ML Platform Monitoring - Build a Secure Enterprise Machine Learning Platform on AWS

ML Platform Monitoring

ML Platform needs to be monitored for job status (such as training job failure/success), platform health (such as CPU / memory usage), and various metrics (such as inference error rates, data drift, and training loss). There are three main areas of an ML platform that require monitoring:

  • Automation Pipeline

  • Model training

  • Production model serving

See the following figure for a sample monitoring architecture for the three monitoring areas:

A diagram showing a sample ML platform monitoring architecture.

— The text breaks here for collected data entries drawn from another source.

(* ===== verification/Widths.v ===== *)
(** * Widths: every value of a trace fits its type.

    A platform whose system answers in the widths of its interface gives results in the
    widths of [Registers]; so do the processor and the engine, and the JSON document of
    such a trace loses nothing. *)

From S2P Require Import Prelude Text Core X87 Cpu Trace Platform Linux WindowsProcess Windows History Seed Engine Cli CodeText Timeline TraceJson.

Local Open Scope Z_scope.

(** ** Results *)

Definition step_fits (s : PlatformStep) : Prop := in_width 64 s.(step_rip) /\ well_formed s.(step_registers).

Record result_fits (r : PlatformRunResult) : Prop := {
  rf_seed : well_formed r.(result_seed);
  rf_steps : Forall step_fits r.(result_steps);
  rf_stop : in_width 64 r.(result_stop_address);
  rf_fault : forall x, r.(result_fault_memory_address) = Some x -> in_width 64 x;
}.

Lemma set_error_fits r outcome error : result_fits r -> result_fits (set_error r outcome error).
Proof. by intros []. Qed.

Lemma set_seed_fits r s : result_fits r -> well_formed s -> result_fits (set_seed r s).
Proof. by intros []. Qed.

Lemma set_outcome_fits r outcome : result_fits r -> result_fits (set_outcome r outcome).
Proof. by intros []. Qed.

Lemma set_stopped_fits r at_target address : result_fits r -> in_width 64 address -> result_fits (set_stopped r at_target address).
Proof. by intros []. Qed.

Lemma add_step_fits r s : result_fits r -> step_fits s -> result_fits (add_step r s).
Proof. intros [H1 H2 H3 H4] Hs. split; try done. apply Forall_app. by split; [|constructor]. Qed.

Lemma set_faulted_fits r name address memory access :
  result_fits r -> in_width 64 address -> (forall x, memory = Some x -> in_width 64 x) ->
  result_fits (set_faulted r name address memory access).
Proof. by intros []. Qed.

Create HintDb widths.

#[local] Hint Resolve set_error_fits set_seed_fits set_outcome_fits set_stopped_fits add_step_fits : widths.

Lemma prepared_fits request instrumented go_on result :
  well_formed request.(request_seed) ->
  prepare_platform_run request instrumented PlatformRunResult_init = (go_on, result) -> result_fits result.
Proof.
  intros Hs. assert (result_fits (set_seed PlatformRunResult_init request.(request_seed))) as H0 by (by split).
  unfold prepare_platform_run. destruct (request_code request); [intros [= _ <-]; auto with widths|].
  destruct (match request_stop_offset request with Some _ => _ | None => _ end); [intros [= _ <-]; auto with widths|].
  destruct instrumented; intros [= _ <-]; by destruct H0.
Qed.

(** ** Snapshots *)

Definition bytes_fit (bytes : list Z) : Prop := Forall (in_width 8) bytes.

Lemma bytes_at_fit bytes o n : bytes_fit bytes -> bytes_fit (bytes_at bytes o n).
Proof. intros H. unfold bytes_at. by apply Forall_take, Forall_drop. Qed.

Lemma length_bytes_at bytes o n : (o + n <= length bytes)%nat -> length (bytes_at bytes o n) = n.
Proof. intros H. unfold bytes_at. rewrite length_take, length_drop. lia. Qed.

(** The value of at most [n] bytes. *)
Lemma le_value_at_fits bytes o n : bytes_fit bytes -> in_width (8 * Z.of_nat n) (le_value (bytes_at bytes o n)).
Proof.
  intros H. pose proof (le_value_bound _ (bytes_at_fit _ o n H)) as Hb. unfold in_width. split; [lia|].
  eapply Z.lt_le_trans; [apply Hb|]. rewrite Z.pow_mul_r by lia. change (2 ^ 8) with 256. apply Z.pow_le_mono_r; [lia|].
  unfold bytes_at. rewrite length_take. lia.
Qed.

Lemma Forall_imap_all {A B} (f : nat -> A -> B) l (P : B -> Prop) :
  (forall i x, l !! i = Some x -> P (f i x)) -> Forall P (imap f l).
Proof.
  intros H. apply Forall_lookup. intros i y Hy. rewrite list_lookup_imap in Hy.
  destruct (l !! i) as [x|] eqn:E; [|done]. injection Hy as <-. by apply H.
Qed.

(** The recorded stack registers and the tag word of the seed. *)
Lemma write_stack_recorded_fit {A} (put : nat -> list Z -> A -> A) w i values tags area tag_word recorded (P : list Z -> Prop) :
  Forall P values -> Forall P recorded -> Forall P (write_stack put w i values tags area tag_word recorded).2.
Proof.
  intros Hv. revert i area tag_word recorded. induction Hv as [|v values Hp _ IH]; intros i area tag_word recorded Hr;
    cbn [write_stack]; [done|].
  destruct (Z.testbit tags (Z.of_nat i)); apply IH; [by apply Forall_insert | done].
Qed.

Lemma write_stack_tag_fits {A} (put : nat -> list Z -> A -> A) w i values tags area tag_word recorded :
  0 <= w -> in_width w tag_word -> in_width w (write_stack put w i values tags area tag_word recorded).1.2.
Proof.
  intros Hw. revert i area tag_word recorded. induction values as [|v values IH]; intros i area tag_word recorded Ht;
    cbn [write_stack]; [done|].
  destruct (Z.testbit tags (Z.of_nat i)); apply IH; [|done]. apply lor_in_width; [done | done | by apply wrap_in_width].
Qed.

Lemma write_stack_length {A} (put : nat -> list Z -> A -> A) w i values tags area tag_word recorded :
  length (write_stack put w i values tags area tag_word recorded).2 = length recorded.
Proof.
  revert i area tag_word recorded. induction values as [|v values IH]; intros i area tag_word recorded; cbn [write_stack]; [done|].
  destruct (Z.testbit tags (Z.of_nat i)); rewrite IH; [apply length_insert | done].
Qed.
(* ===== verification/Quick.v ===== *)
(** * Quick: the non-interactive output and the program entry ([run_quick] of
    [src/src/bme_core.cpp] and [src/src/main.cpp]).

    Text lines are what [fmt::println] is given, without the line end; a write to the
    terminal is taken to succeed.  The JSON document goes through the stream of
    [TraceJson]. *)

From S2P Require Import Prelude Text Core X87 Cpu Platform Trace History Seed Engine RegisterText Cli CodeText Timeline TraceJson.

Local Open Scope Z_scope.

(** ** Deltas *)

Section deltas.
Context {fmt : Fmt}.

Definition delta_row (label before_text after_text extra : str) : str :=
  format "{:6}{:<6} {} -> {}{}" [AStr []; AStr label; AStr before_text; AStr after_text; AStr extra].

(** A line when the condition holds. *)
Definition line_if (condition : bool) (line : str) : list str := if condition then [line] else [].

Definition flag_change (before after : Z) (name : str) (bit : Z) : str :=
  if negb (Z.land (Z.lxor before after) bit =? 0) then
    format " {}{}" [AChar (if negb (Z.land after bit =? 0) then "+" else "-"); AStr name]
  else [].
(* ===== verification/Panels.v ===== *)
(** * Panels: the register and flag panels of the text interface and the events on them
    ([src/src/bme_core.cpp], [render_registers] to the handlers of [layout]).

    An element of the FTXUI library is the term of the calls that make it; where it ends
    up on the screen is the library's affair, so a click comes with the boxes it is in.
    A decorator [reflect] keeps a reference to a box inside a vector of hits: a vector that
    grows past its reserve moves its elements, and the references are left dangling.
    Code that does so has no result here. *)

From S2P Require Import Prelude Text Core X87 Seed Cpu Platform Trace History Engine RegisterText Cli CodeText Timeline TraceJson Quick.

Local Open Scope Z_scope.

(** ** Elements *)

Inductive Color : Type := Yellow | Green | LightCoral.

(** The boxes the interface looks clicks up in. *)
Inductive HitBox : Type :=
| CodeBox | StackBox | DataBox | RegistersBox | HistoryBox | SyntaxBox | BackendBox
| FlagBox (i : nat) | GPRBox (i : nat) | XMMBox (i : nat) | STBox (i : nat) | CopyBox (i : nat).

(** The components whose rendering is part of an element. *)
Inductive Component : Type :=
| CodeInput | MXCSRInput | ControlWordInput | MaxStepsInput | Checkbox (label : str)
| GPRInput (reg : nat) (slice : Slice) | XMMInput (reg : nat) | STInput (reg : nat)
| Button (label : str) | HistoryToggle | HistoryTabs | RegisterToggle | RegisterScroller | FlagsView.

Inductive Decorator : Type :=
| Bold | Dim | Underlined | Inverted | Flexible | Indicator | Framed | Centered | Bordered
| Colored (c : Color)
| WidthEqual (w : Z) | WidthAbove (w : Z)
| Reflected (box : HitBox).
Lemma processEvent_length_mismatch_witness :
  sampleTable sampleFresh !! ("game-1", "user-1") = Some sampleFresh
  ∧ length ["R";"G";"B"] ≠ length (secretCode sampleFresh)
  ∧ updateAccepted (guessNumberOf sampleFresh)
  ∧ ∃ t' r,
      processEvent (mkInput ["R";"G";"B"]) "game-1" "user-1" (sampleTable sampleFresh) = inr (t', r)
      ∧ r_guess r = ["R";"G";"B"]
      ∧ r_blackPegs r = Z.of_nat (exactPairs ["R";"G";"B"] (secretCode sampleFresh))
      ∧ r_whitePegs r = Z.of_nat (rawMatches ["R";"G";"B"] (secretCode sampleFresh))
                        - Z.of_nat (exactPairs ["R";"G";"B"] (secretCode sampleFresh)).
Proof.
  assert (Hlen : length ["R";"G";"B"] ≠ length (secretCode sampleFresh)) by discriminate.
  assert (Hacc : updateAccepted (guessNumberOf sampleFresh))
    by (split; vm_compute; discriminate).
  split; [apply sampleTable_lookup|]. split; [exact Hlen|]. split; [exact Hacc|].
  apply (processEvent_length_mismatch (mkInput ["R";"G";"B"]) "game-1" "user-1"
           (sampleTable sampleFresh) sampleFresh (sampleTable_lookup sampleFresh) Hlen Hacc).
Defined.

(** C3, as stated, fails: a new game is won at its first guess, and the
    next guess, a miss, puts the status back to playing, in the response
    and in the table. *)
Lemma status_revert_counterexample :
  gameStatus sampleFresh = playing
  ∧ ∃ t' r1 r2 item',
      processEvents [mkInput ["R";"G"]; mkInput ["G";"R"]] "game-1" "user-1"
        (sampleTable sampleFresh) = inr (t', [r1; r2])
      ∧ r_gameStatus r1 = won
      ∧ r_gameStatus r2 = playing
      ∧ t' !! ("game-1", "user-1") = Some item'
      ∧ gameStatus item' = playing.
Proof.
  split; [reflexivity|]. eexists _, _, _, _.
  rewrite (processEvents_cons _ _ _ _ _ _ (sampleTable_lookup sampleFresh)).
  rewrite (processEvents_cons _ _ _ _ _ _ (lookup_insert_eq _ _ _)).
  split; [reflexivity|]. split; [reflexivity|]. split; [reflexivity|].
  split; [apply lookup_insert_eq|reflexivity].
Qed.

(** C3, amended: in every run of successive guesses on one game, once a
    guess has been numbered 9 or more (which is the case of every guess
    answered with lost, and of a guess answered with won at the ninth guess
    or later) no later guess is answered with playing.  A status won reached
    at the eighth guess or earlier is not protected: every guess numbered
    below 10 that is not a full exact match is answered with playing,
    whatever was answered before. *)
Theorem status_capped (payloads : list ValidateGuessInput) (gameId userId : string)
    (t t' : GamesTable) (rs : list GuessResult) :
  processEvents payloads gameId userId t = inr (t', rs) →
  (∀ i j ri rj,
     (i < j)%nat → rs !! i = Some ri → rs !! j = Some rj →
     r_gameStatus ri = lost ∨ 9 ≤ r_guessNumber ri →
     r_gameStatus rj ≠ playing)
  ∧ (∀ item j rj,
       t !! (gameId, userId) = Some item → rs !! j = Some rj →
       r_guessNumber rj < 10 →
       r_blackPegs rj ≠ Z.of_nat (length (secretCode item)) →
       r_gameStatus rj = playing).
Proof.
  intros Hrun. split.
  - intros i j ri rj Hij Hi Hj Hcap.
    destruct (t !! (gameId, userId)) as [item|] eqn:Hitem.
    + destruct (processEvents_guessNumber _ _ _ _ _ _ _ Hrun Hitem i ri Hi) as [Hni Hsi].
      destruct (processEvents_guessNumber _ _ _ _ _ _ _ Hrun Hitem j rj Hj) as [Hnj Hsj].
      assert (9 ≤ r_guessNumber ri) as Hnine.
      { destruct Hcap as [Hlost|]; [|done].
        rewrite Hlost in Hsi. symmetry in Hsi. apply nextStatus_lost in Hsi. lia. }
      rewrite Hsj. apply nextStatus_capped. lia.
    + destruct payloads as [|payload payloads].
      * unfold processEvents, mret, M_ret in Hrun. injection Hrun as <- <-.
        by rewrite lookup_nil in Hi.
      * cbn [processEvents] in Hrun. unfold mbind, M_bind in Hrun.
        rewrite (processEvent_not_found _ _ _ _ Hitem) in Hrun. discriminate.
  - intros item j rj Hitem Hj Hlow Hmiss.
    destruct (processEvents_guessNumber _ _ _ _ _ _ _ Hrun Hitem j rj Hj) as [_ Hsj].
    rewrite Hsj. unfold nextStatus.
    rewrite bool_decide_false by done. by rewrite bool_decide_false by lia.
Qed.

Lemma status_capped_witness :
  (∃ t' r1 r2,
     processEvents [mkInput ["R";"G"]; mkInput ["G";"R"]] "game-1" "user-1"
       (sampleTable sampleEighth) = inr (t', [r1; r2])
     ∧ (0 < 1)%nat
     ∧ [r1; r2] !! 0%nat = Some r1
     ∧ [r1; r2] !! 1%nat = Some r2
     ∧ r_gameStatus r1 = won
     ∧ (r_gameStatus r1 = lost ∨ 9 ≤ r_guessNumber r1)
     ∧ r_gameStatus r2 ≠ playing)
  ∧ (∃ t' r1 r2,
       processEvents [mkInput ["R";"G"]; mkInput ["G";"R"]] "game-1" "user-1"
         (sampleTable sampleSeventh) = inr (t', [r1; r2])
       ∧ sampleTable sampleSeventh !! ("game-1", "user-1") = Some sampleSeventh
       ∧ [r1; r2] !! 1%nat = Some r2
       ∧ r_gameStatus r1 = won
       ∧ r_guessNumber r2 < 10
       ∧ r_blackPegs r2 ≠ Z.of_nat (length (secretCode sampleSeventh))
       ∧ r_gameStatus r2 = playing).
Proof.
  split.
  - eexists _, _, _.
    assert (Hrun : processEvents [mkInput ["R";"G"]; mkInput ["G";"R"]] "game-1" "user-1"
                     (sampleTable sampleEighth)
                   = inr (<[("game-1", "user-1") :=
                              itemAfter (mkInput ["G";"R"])
                                (itemAfter (mkInput ["R";"G"]) sampleEighth)]>
                            (<[("game-1", "user-1") :=
                                 itemAfter (mkInput ["R";"G"]) sampleEighth]>
                               (sampleTable sampleEighth)),
                          [resultOf (mkInput ["R";"G"]) sampleEighth;
                           resultOf (mkInput ["G";"R"])
                             (itemAfter (mkInput ["R";"G"]) sampleEighth)])).
    { rewrite (processEvents_cons _ _ _ _ _ _ (sampleTable_lookup sampleEighth)).
      rewrite (processEvents_cons _ _ _ _ _ _ (lookup_insert_eq _ _ _)).
      reflexivity. }
    assert (Hnine : r_gameStatus (resultOf (mkInput ["R";"G"]) sampleEighth) = lost
                    ∨ 9 ≤ r_guessNumber (resultOf (mkInput ["R";"G"]) sampleEighth))
      by (right; vm_compute; discriminate).
    split; [exact Hrun|]. split; [lia|]. split; [reflexivity|]. split; [reflexivity|].
    split; [reflexivity|]. split; [exact Hnine|].
    apply (proj1 (status_capped _ _ _ _ _ _ Hrun) 0%nat 1%nat
             (resultOf (mkInput ["R";"G"]) sampleEighth)
             (resultOf (mkInput ["G";"R"]) (itemAfter (mkInput ["R";"G"]) sampleEighth)));
      [lia|reflexivity|reflexivity|exact Hnine].
  - eexists _, _, _.
    assert (Hrun : processEvents [mkInput ["R";"G"]; mkInput ["G";"R"]] "game-1" "user-1"
                     (sampleTable sampleSeventh)
                   = inr (<[("game-1", "user-1") :=
                              itemAfter (mkInput ["G";"R"])
                                (itemAfter (mkInput ["R";"G"]) sampleSeventh)]>
                            (<[("game-1", "user-1") :=
                                 itemAfter (mkInput ["R";"G"]) sampleSeventh]>
                               (sampleTable sampleSeventh)),
                          [resultOf (mkInput ["R";"G"]) sampleSeventh;
                           resultOf (mkInput ["G";"R"])
                             (itemAfter (mkInput ["R";"G"]) sampleSeventh)])).
    { rewrite (processEvents_cons _ _ _ _ _ _ (sampleTable_lookup sampleSeventh)).
      rewrite (processEvents_cons _ _ _ _ _ _ (lookup_insert_eq _ _ _)).
      reflexivity. }
    assert (Hlow : r_guessNumber (resultOf (mkInput ["G";"R"])
                                    (itemAfter (mkInput ["R";"G"]) sampleSeventh)) < 10)
      by (vm_compute; reflexivity).
    assert (Hmiss : r_blackPegs (resultOf (mkInput ["G";"R"])
                                   (itemAfter (mkInput ["R";"G"]) sampleSeventh))
                    ≠ Z.of_nat (length (secretCode sampleSeventh)))
      by (vm_compute; discriminate).
    split; [exact Hrun|]. split; [apply sampleTable_lookup|]. split; [reflexivity|].
    split; [reflexivity|]. split; [exact Hlow|]. split; [exact Hmiss|].
    apply (proj2 (status_capped _ _ _ _ _ _ Hrun) sampleSeventh 1%nat
             (resultOf (mkInput ["G";"R"]) (itemAfter (mkInput ["R";"G"]) sampleSeventh))
             (sampleTable_lookup sampleSeventh));
      [reflexivity|exact Hlow|exact Hmiss].
Defined.

(** C4: for a game stored as playing and a guess as long as the secret, the
    status of every response, which is also the status stored, is won when
    the black pegs equal the length of the secret, whatever the guess
    number; otherwise lost when the guess number (stored total plus one) is
    at least 10; otherwise playing.  A response is returned whenever the
    guess number is one the update accepts. *)
Theorem status_rule (payload : ValidateGuessInput) (gameId userId : string)
    (t : GamesTable) (item : GameItem) :
  t !! (gameId, userId) = Some item →
  gameStatus item = playing →
  length (guess payload) = length (secretCode item) →
  (∀ t' r,
     processEvent payload gameId userId t = inr (t', r) →
     (∃ item', t' !! (gameId, userId) = Some item' ∧ gameStatus item' = r_gameStatus r)
     ∧ r_blackPegs r = (feedback (guess payload) (secretCode item)).1
     ∧ r_guessNumber r = default 0 (totalGuesses item) + 1
     ∧ r_gameStatus r
       = if decide (r_blackPegs r = Z.of_nat (length (secretCode item))) then won
         else if decide (10 ≤ r_guessNumber r) then lost
         else playing)
  ∧ (updateAccepted (default 0 (totalGuesses item) + 1) →
     ∃ t' r, processEvent payload gameId userId t = inr (t', r)).
Proof.
  intros Hitem _ _. rewrite (processEvent_found _ _ _ _ _ Hitem). split.
  - intros t' r Hr. injection Hr as <- <-.
    split; [eexists; split; [apply lookup_insert_eq|reflexivity]|].
    split; [reflexivity|]. split; [reflexivity|].
    unfold resultOf, statusAfter, nextStatus. cbn [r_gameStatus r_blackPegs r_guessNumber].
    repeat case_bool_decide; repeat case_decide; done.
  - intros _. by eexists _, _.
Qed.

Lemma status_rule_witness :
  sampleTable sampleLate !! ("game-1", "user-1") = Some sampleLate
  ∧ gameStatus sampleLate = playing
  ∧ length ["R";"G"] = length (secretCode sampleLate)
  ∧ updateAccepted (default 0 (totalGuesses sampleLate) + 1)
  ∧ ∃ t' r,
    processEvent (mkInput ["R";"G"]) "game-1" "user-1" (sampleTable sampleLate) = inr (t', r)
    ∧ (∃ item', t' !! ("game-1", "user-1") = Some item' ∧ gameStatus item' = r_gameStatus r)
    ∧ r_blackPegs r = (feedback ["R";"G"] (secretCode sampleLate)).1
    ∧ r_guessNumber r = default 0 (totalGuesses sampleLate) + 1
    ∧ r_gameStatus r
      = if decide (r_blackPegs r = Z.of_nat (length (secretCode sampleLate))) then won
        else if decide (10 ≤ r_guessNumber r) then lost
        else playing.
Proof.
  assert (Hacc : updateAccepted (default 0 (totalGuesses sampleLate) + 1))
    by (split; vm_compute; discriminate).
  split; [apply sampleTable_lookup|]. split; [reflexivity|]. split; [reflexivity|].
  split; [exact Hacc|].
  destruct (status_rule (mkInput ["R";"G"]) "game-1" "user-1" (sampleTable sampleLate)
              sampleLate (sampleTable_lookup sampleLate) eq_refl eq_refl) as [Hrule Hex].
  destruct (Hex Hacc) as (t' & r & Hrun).
  exists t', r. split; [exact Hrun|]. exact (Hrule t' r Hrun).
Defined.

Example tenth_guess_wins :
  r_gameStatus (resultOf (mkInput ["R";"G"]) sampleLate) = won
  ∧ r_guessNumber (resultOf (mkInput ["R";"G"]) sampleLate) = 10.
Proof. split; reflexivity. Qed.

Example tenth_guess_loses :
  r_gameStatus (resultOf (mkInput ["R";"B"]) sampleLate) = lost.
Proof. reflexivity. Qed.

(** C5: in every response of [processEvent] the field [secretCode] is null
    exactly when the returned status is playing, and is the secret of the
    stored game exactly when the returned status is won or lost. *)
Theorem secret_disclosure (payload : ValidateGuessInput) (gameId userId : string)
    (t t' : GamesTable) (r : GuessResult) :
  processEvent payload gameId userId t = inr (t', r) →
  ∃ item,
    t !! (gameId, userId) = Some item
    ∧ (r_secretCode r = None ↔ r_gameStatus r = playing)
    ∧ (r_secretCode r = Some (secretCode item)
       ↔ r_gameStatus r = won ∨ r_gameStatus r = lost).
Proof.
  intros H. apply processEvent_inr in H as (item & Hitem & -> & ->).
  exists item. split; [exact Hitem|].
  unfold resultOf. cbn [r_secretCode r_gameStatus].
  destruct (statusAfter payload item); simpl; split; split; intros H;
    try done; try (by left); try (by right).
  by destruct H.
Qed.

Lemma secret_disclosure_witness :
  ∃ t' r,
    processEvent (mkInput ["R";"B"]) "game-1" "user-1" (sampleTable sampleLate) = inr (t', r)
    ∧ ∃ item,
        sampleTable sampleLate !! ("game-1", "user-1") = Some item
        ∧ (r_secretCode r = None ↔ r_gameStatus r = playing)
        ∧ (r_secretCode r = Some (secretCode item)
           ↔ r_gameStatus r = won ∨ r_gameStatus r = lost).
Proof.
  eexists _, _.
  assert (Hrun : processEvent (mkInput ["R";"B"]) "game-1" "user-1" (sampleTable sampleLate)
                 = inr (<[("game-1", "user-1") := itemAfter (mkInput ["R";"B"]) sampleLate]>
                          (sampleTable sampleLate),
                        resultOf (mkInput ["R";"B"]) sampleLate))
    by apply (processEvent_found _ _ _ _ _ (sampleTable_lookup sampleLate)).
  split; [exact Hrun|].
  apply (secret_disclosure _ _ _ _ _ _ Hrun).
Defined.

(** ** The leaderboard *)

Section sorting.
Context {A : Type} (cmp : A → A → Z).

Lemma insertSorted_Permutation x l : insertSorted cmp x l ≡ₚ x :: l.
Proof.
  induction l as [|y l IH]; simpl; [done|].
  case_bool_decide; [done|].
  rewrite IH. apply Permutation_swap.
Qed.

Lemma arraySort_Permutation l : arraySort cmp l ≡ₚ l.
Proof.
  induction l as [|x l IH]; simpl; [done|].
  by rewrite insertSorted_Permutation, IH.
Qed.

Sample ML platform monitoring architecture

Automation pipeline monitoring

Sample ML platform monitoring architecture

You can configure your AWS environment to monitor automation pipelines for pipeline status, and trigger notification when important events are detected. CodePipeline and CodeBuild provide event status on pipeline and build runs such as “in-progress” or “succeeded.” They also integrate with CloudWatch Events to log events to S3 for detailed analysis, or send out notifications via SNS service. For more information, see Monitoring pipelines and Monitoring AWS CodeBuild.

Model building monitoring

You can monitor the model building pipeline for training status and metric reporting. The various services used in the pipeline can provide job status and integrate with other AWS services such as CloudWatch, EventBridge, and CloudTrail to support data collection, analysis, and real-time notification. For example, Step Functions can report status such as Success, Failure, Canceled, or In-Progress during its run. SageMaker emits status change events for SageMaker labeling, training, hyperparameter tuning, process jobs, and inference endpoint. It also sends training metrics for built-in algorithms such as mean absolute error (MAE) and accuracy, and custom-defined metrics for custom models to CloudWatch Metrics and training logs to CloudWatch Logs. If real-time notification is needed, you can use EventBridge to send out notification or trigger additional workflows. For more information, see Monitor Amazon SageMaker and Monitoring Step Step Functions Using CloudWatch.

Production endpoint monitoring

You can monitor production endpoints for system health, data drift, model drift, data and model bias, and explanation for each prediction. SageMaker endpoint reports a set of system metrics such as CPU and memory utilization, model invocation metrics, model latency, and errors through CloudWatch. SageMaker Model Monitor can detect data/concept drift of models hosted by the SageMaker hosting service. For model drift detection, model metrics can be periodically evaluated using collected labeled data running against the hosted model.